• [Directions] From the first line of the entries below, reproduce everything exactly through the line with "intros H Hx Hy.", and nothing more.

▬▬▬

(** *** The blocks in order *)

Lemma pairwise_map A B (f : A -> B) (R : B -> B -> Prop) l :
  pairwise R (map f l) -> pairwise (fun x y => R (f x) (f y)) l.
Proof.
  induction l as [|x l IH]; cbn [map pairwise]; [tauto|].
  intros [H1 H2]. split; [|apply IH; exact H2].
  apply Forall_forall. intros y Hy. rewrite Forall_forall in H1.
  apply H1. apply in_map. exact Hy.
Qed.

Lemma apart_rect x y : apart (rect x) (rect y) -> before x y \/ before y x.
Proof. destruct x as [[i1 j1] k1], y as [[i2 j2] k2]. cbn. tauto. Qed.

Lemma before_trans x y z : before x y -> before y z -> before x z.
Proof.
  destruct x as [[i1 j1] k1], y as [[i2 j2] k2], z as [[i3 j3] k3]. cbn. lia.
Qed.

Lemma block_lt_before x y :
  before x y \/ before y x -> snd x <> 0 -> snd y <> 0 ->
  if block_lt x y then before x y else before y x.
Proof.
  destruct x as [[i1 j1] k1], y as [[i2 j2] k2]. cbn [snd block_lt before].
  intros H Hx Hy.
  destruct (i1 <? i2) eqn:E1; [apply Nat.ltb_lt in E1; lia|].
  apply Nat.ltb_ge in E1.
  destruct (i2 <? i1) eqn:E2; [apply Nat.ltb_lt in E2; lia|].
  apply Nat.ltb_ge in E2. lia.
Qed.

Lemma insert_block_In x l y :
  In y (insert_block x l) <-> y = x \/ In y l.
Proof.
  induction l as [|z l IH]; cbn [insert_block].
  - cbn. intuition.
  - destruct (block_lt x z); cbn [In]; rewrite ?IH; intuition.
Qed.

Lemma sort_blocks_In l y : In y (sort_blocks l) <-> In y l.
Proof.
  induction l as [|x l IH]; [reflexivity|].
  unfold sort_blocks in *. cbn [fold_right In].
  rewrite insert_block_In, IH. intuition.
Qed.

Lemma insert_block_sorted x l :
  StronglySorted before l ->
  Forall (fun y => before x y \/ before y x) l ->
  snd x <> 0 -> Forall (fun y => snd y <> 0) l ->
  StronglySorted before (insert_block x l).
Proof.
  induction l as [|z l IH]; intros Hs Hc Hx Hl; cbn [insert_block].
  - constructor; constructor.
  - inversion Hs as [|? ? Hs' Hz]; subst.
    inversion Hc as [|? ? Hcz Hc']; subst.
    inversion Hl as [|? ? Hz0 Hl']; subst.
    pose proof (@block_lt_before _ _ Hcz Hx Hz0) as Hb.
    destruct (block_lt x z).
    + constructor; [exact Hs|]. constructor; [exact Hb|].
      eapply Forall_impl; [|exact Hz]. intros y Hy. cbv beta in Hy.
      eapply before_trans; eassumption.
    + constructor; [apply IH; assumption|].
      apply Forall_forall. intros y Hy. apply (proj1 (insert_block_In _ _ _)) in Hy.
      destruct Hy as [->|Hy]; [exact Hb|].
      rewrite Forall_forall in Hz. apply Hz. exact Hy.
Qed.

Lemma sort_blocks_sorted l :
  pairwise (fun x y => before x y \/ before y x) l ->
  Forall (fun y => snd y <> 0) l ->
  StronglySorted before (sort_blocks l).
Proof.
  induction l as [|x l IH]; intros Hp Hl; [constructor|].
  destruct Hp as [Hx Hp]. inversion Hl as [|? ? Hx0 Hl']; subst.
  change (sort_blocks (x :: l)) with (insert_block x (sort_blocks l)).
  apply insert_block_sorted; [apply IH; assumption| |exact Hx0|].
  - apply Forall_forall. intros y Hy. apply (proj1 (sort_blocks_In _ _)) in Hy.
    rewrite Forall_forall in Hx. apply Hx. exact Hy.
  - apply Forall_forall. intros y Hy. apply (proj1 (sort_blocks_In _ _)) in Hy.
    rewrite Forall_forall in Hl'. apply Hl'. exact Hy.
Qed.

Lemma chain_to_bound la lb l : forall i j,
  chain_to la lb i j l -> i <= la /\ j <= lb.
Proof.
  induction l as [|[[ai bj] size] l IH]; intros i j H; cbn [chain_to] in H.
  - exact H.
  - destruct H as (H1 & H2 & H3). apply IH in H3. lia.
Qed.

Lemma chain_to_weaken la lb l i j i' j' :
  chain_to la lb i j l -> i' <= i -> j' <= j -> chain_to la lb i' j' l.
Proof.
  destruct l as [|[[ai bj] size] l]; cbn [chain_to]; intros H Hi Hj.
  - lia.
  - destruct H as (H1 & H2 & H3). conjs; [lia|lia|exact H3].
Qed.

Lemma sorted_chain la lb l : forall i j,
  StronglySorted before l ->
  Forall (inside (0, la, 0, lb)) l ->
  Forall (fun y => i <= fst (fst y) /\ j <= snd (fst y)) l ->
  i <= la -> j <= lb ->
  chain_to la lb i j l.
Proof.
  induction l as [|[[ai bj] size] l IH]; intros i j Hs Hin Hlo Hi Hj;
    cbn [chain_to]; [lia|].
  inversion Hs as [|? ? Hs' Hb]; subst.
  inversion Hin as [|? ? Hx Hin']; subst.
  inversion Hlo as [|? ? Hx0 Hlo']; subst.
  cbn in Hx, Hx0. conjs; [lia|lia|].
  apply IH; try assumption; try lia.
  eapply Forall_impl; [|exact Hb]. intros [[i2 j2] k2] Hy. cbn in *. lia.
Qed.

Lemma collapse_chain la lb l : forall i1 j1 k1 i j,
  chain_to la lb (i1 + k1) (j1 + k1) l -> i <= i1 -> j <= j1 ->
  chain_to la lb i j (collapse (i1, j1, k1) l).
Proof.
  induction l as [|[[i2 j2] k2] l IH]; intros i1 j1 k1 i j H Hi Hj;
    cbn [collapse].
  - cbn [chain_to] in H. destruct (k1 =? 0); cbn [chain_to]; lia.
  - cbn [chain_to] in H. destruct H as (H1 & H2 & H3).
    destruct ((i1 + k1 =? i2) && (j1 + k1 =? j2)) eqn:Ec.
    + apply andb_prop in Ec. destruct Ec as [E1 E2].
      apply Nat.eqb_eq in E1. apply Nat.eqb_eq in E2.
      apply IH; [|exact Hi|exact Hj].
      replace (i1 + (k1 + k2)) with (i2 + k2) by lia.
      replace (j1 + (k1 + k2)) with (j2 + k2) by lia. exact H3.
    + assert (Hrest : chain_to la lb (i1 + k1) (j1 + k1)
                        (collapse (i2, j2, k2) l))
        by (apply IH; assumption).
      destruct (k1 =? 0); cbn [app chain_to].
      * eapply chain_to_weaken; [exact Hrest|lia|lia].
      * conjs; [exact Hi|exact Hj|exact Hrest].
Qed.

Lemma chain_to_sentinel la lb l : forall i j,
  chain_to la lb i j l -> chain_to la lb i j (l ++ [(la, lb, 0)]).
Proof.
  induction l as [|[[ai bj] size] l IH]; intros i j H; cbn [app chain_to] in *.
  - lia.
  - destruct H as (H1 & H2 & H3). conjs; [exact H1|exact H2|apply IH; exact H3].
Qed.

Section Blocks.

Variable E : Type.
Variable eqb : E -> E -> bool.
Variables a b : list E.

(** The matching blocks are in increasing order in both sequences, and end
    with the dummy block. *)
Lemma get_matching_blocks_chain :
  exists l,
    get_matching_blocks eqb a b = l ++ [(length a, length b, 0)]
    /\ chain_to (length a) (length b) 0 0 l.
Proof.
  unfold get_matching_blocks.
  destruct (raw_blocks_total eqb a b) as (bl & Ebl & _ & _).
  rewrite Ebl. eexists. split; [reflexivity|].
  unfold raw_blocks in Ebl.
  destruct (@blocks_loop_inv E eqb a b (chain_b eqb b)
              (0, length a, 0, length b) _ _ _ _ Ebl)
    as (Hp & Hin & Hpos).
  { unfold loop_inv. conjs; try constructor; try constructor; cbn; lia. }
  apply collapse_chain; [|lia|lia]. cbn [Nat.add].
  apply sorted_chain; try lia.
  - apply sort_blocks_sorted; [|exact Hpos].
    apply pairwise_map in Hp. clear -Hp.
    induction bl as [|x bl IH]; [exact I|]. destruct Hp as [H1 H2].
    split; [|apply IH; exact H2].
    eapply Forall_impl; [|exact H1]. intros y Hy. apply apart_rect. exact Hy.
  - apply Forall_forall. intros y Hy. apply (proj1 (sort_blocks_In _ _)) in Hy.
    rewrite Forall_forall in Hin. apply Hin. exact Hy.
  - apply Forall_forall. intros y _. lia.
Qed.

End Blocks.

End Ordered.

(** ** Counting the lines of a diff *)

Module Counts.
Import PyStr Difflib MatcherFacts Ordered.

Lemma total_app f x y : total f (x ++ y) = total f x + total f y.
Proof.
  unfold total. induction x as [|c x IH]; cbn [app fold_right]; [reflexivity|].
  rewrite IH. lia.
Qed.

Lemma total_cons f c l : total f (c :: l) = f c + total f l.
Proof. reflexivity. Qed.

Lemma total_nil f : total f [] = 0.
Proof. reflexivity. Qed.

Lemma slice_length A (l : list A) i1 i2 :
  i2 <= length l -> length (slice l i1 i2) = i2 - i1.
Proof.
  intros H. unfold slice. rewrite length_firstn, length_skipn. lia.
Qed.

Section Opcodes.

Variable E : Type.
Variables a b : list E.

(** The lines of [b] are those of the matching blocks and those the
    opcodes add. *)
Lemma opcodes_added l : forall i j,
  chain_to (length a) (length b) i j l ->
  total (added1 b) (opcodes_from i j (l ++ [(length a, length b, 0)]))
  + size_sum l + j = length b.
Proof.
  induction l as [|[[ai bj] size] l IH]; intros i j H;
    cbn [app opcodes_from chain_to] in *.
  - rewrite Nat.eqb_refl. cbn [app]. rewrite app_nil_r.
    destruct (i <? length a) eqn:Ei; destruct (j <? length b) eqn:Ej;
      cbn [andb total fold_right added1 size_sum];
      rewrite ?slice_length by lia;
      try apply Nat.ltb_lt in Ej; try apply Nat.ltb_ge in Ej; lia.
  - destruct H as (H1 & H2 & H3).
    pose proof (@chain_to_bound _ _ _ _ _ H3) as [B1 B2].
    specialize (@IH _ _ H3).
    rewrite !total_app.
    change (size_sum ((ai, bj, size) :: l)) with (size + size_sum l).
    destruct (size =? 0);
    destruct (i <? ai) eqn:Ei; destruct (j <? bj) eqn:Ej;
      cbn [andb total fold_right added1];
      rewrite ?slice_length by lia;
      try apply Nat.ltb_lt in Ej; try apply Nat.ltb_ge in Ej; lia.
Qed.

(** The lines of [a] are those of the matching blocks and those the
    opcodes delete. *)
Lemma opcodes_removed l : forall i j,
  chain_to (length a) (length b) i j l ->
  total (removed1 a) (opcodes_from i j (l ++ [(length a, length b, 0)]))
  + size_sum l + i = length a.
Proof.
  induction l as [|[[ai bj] size] l IH]; intros i j H;
    cbn [app opcodes_from chain_to] in *.
  - rewrite Nat.eqb_refl. cbn [app]. rewrite app_nil_r.
    destruct (i <? length a) eqn:Ei; destruct (j <? length b) eqn:Ej;
      cbn [andb total fold_right removed1 size_sum];
      rewrite ?slice_length by lia;
      try apply Nat.ltb_lt in Ei; try apply Nat.ltb_ge in Ei; lia.
  - destruct H as (H1 & H2 & H3).
    pose proof (@chain_to_bound _ _ _ _ _ H3) as [B1 B2].
    specialize (@IH _ _ H3).
    rewrite !total_app.
    change (size_sum ((ai, bj, size) :: l)) with (size + size_sum l).
    destruct (size =? 0);
    destruct (i <? ai) eqn:Ei; destruct (j <? bj) eqn:Ej;
      cbn [andb total fold_right removed1];
      rewrite ?slice_length by lia;
      try apply Nat.ltb_lt in Ei; try apply Nat.ltb_ge in Ei; lia.
Qed.

End Opcodes.

Section Balance.

Variable E : Type.
Variable eqb : E -> E -> bool.
Variables a b : list E.

(** What the opcodes add and delete differs by the difference of the
    lengths. *)
Lemma get_opcodes_balance :
  total (added1 b) (get_opcodes eqb a b) + length a
  = total (removed1 a) (get_opcodes eqb a b) + length b.
Proof.
  unfold get_opcodes.
  destruct (get_matching_blocks_chain eqb a b) as (l & -> & Hc).
  pose proof (@opcodes_added _ a b l _ _ Hc) as Ha.
  pose proof (@opcodes_removed _ a b l _ _ Hc) as Hr.
  assert (Hsum : forall x y m la lb,
             x + m + 0 = lb -> y + m + 0 = la -> x + la = y + lb)
    by (intros; lia).
  eapply Hsum; [exact Ha|exact Hr].
Qed.

End Balance.

(** *** Grouping keeps the changes *)

Section Grouping.

Variable f : opcode -> nat.
Hypothesis f_equal0 : forall i1 i2 j1 j2, f (equal, i1, i2, j1, j2) = 0.

Lemma total_fix_first n codes : total f (fix_first n codes) = total f codes.
Proof.
  destruct codes as [|[[[[t i1] i2] j1] j2] codes]; [reflexivity|].
  destruct t; try reflexivity.
  cbn [fix_first total fold_right]. rewrite !f_equal0. reflexivity.
Qed.

Lemma total_fix_last n codes : total f (fix_last n codes) = total f codes.
Proof.
  induction codes as [|[[[[t i1] i2] j1] j2] codes IH]; [reflexivity|].
  destruct codes as [|c codes].
  - destruct t; try reflexivity.
    cbn [fix_last total fold_right]. rewrite !f_equal0. reflexivity.
  - transitivity (f (t, i1, i2, j1, j2) + total f (fix_last n (c :: codes)));
      [destruct t; reflexivity|].
    rewrite IH. reflexivity.
Qed.

Lemma total_group_loop n codes : forall group,
  total_groups f (group_loop n codes group) = total f group + total f codes.
Proof.
  induction codes as [|[[[[t i1] i2] j1] j2] codes IH]; intros group;
    cbn [group_loop].
  - destruct group as [|[[[[t i1] i2] j1] j2] [|c group]];
      [reflexivity| |].
    + destruct t; unfold total_groups, total; cbn [fold_right];
        rewrite ?f_equal0; lia.
    + destruct t; unfold total_groups, total; cbn [fold_right];
        reflexivity.
  - destruct (is_equal t && (n + n <? i2 - i1)) eqn:Ec.
    + apply andb_prop in Ec. destruct Ec as [Et _].
      destruct t; try discriminate.
      change (total_groups f (?g :: ?gs)) with (total f g + total_groups f gs).
      rewrite IH, total_app, !total_cons, !total_nil, !f_equal0. lia.
    + rewrite IH, total_app, !total_cons, total_nil. lia.
Qed.

End Grouping.

Section Grouped.

Variable E : Type.
Variable eqb : E -> E -> bool.
Variables a b : list E.
Variable f : opcode -> nat.
Hypothesis f_equal0 : forall i1 i2 j1 j2, f (equal, i1, i2, j1, j2) = 0.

▬▬▬

• [Completed task]
(** *** The blocks in order *)

Lemma pairwise_map A B (f : A -> B) (R : B -> B -> Prop) l :
  pairwise R (map f l) -> pairwise (fun x y => R (f x) (f y)) l.
Proof.
  induction l as [|x l IH]; cbn [map pairwise]; [tauto|].
  intros [H1 H2]. split; [|apply IH; exact H2].
  apply Forall_forall. intros y Hy. rewrite Forall_forall in H1.
  apply H1. apply in_map. exact Hy.
Qed.

Lemma apart_rect x y : apart (rect x) (rect y) -> before x y \/ before y x.
Proof. destruct x as [[i1 j1] k1], y as [[i2 j2] k2]. cbn. tauto. Qed.

Lemma before_trans x y z : before x y -> before y z -> before x z.
Proof.
  destruct x as [[i1 j1] k1], y as [[i2 j2] k2], z as [[i3 j3] k3]. cbn. lia.
Qed.

Lemma block_lt_before x y :
  before x y \/ before y x -> snd x <> 0 -> snd y <> 0 ->
  if block_lt x y then before x y else before y x.
Proof.
  destruct x as [[i1 j1] k1], y as [[i2 j2] k2]. cbn [snd block_lt before].
  intros H Hx Hy.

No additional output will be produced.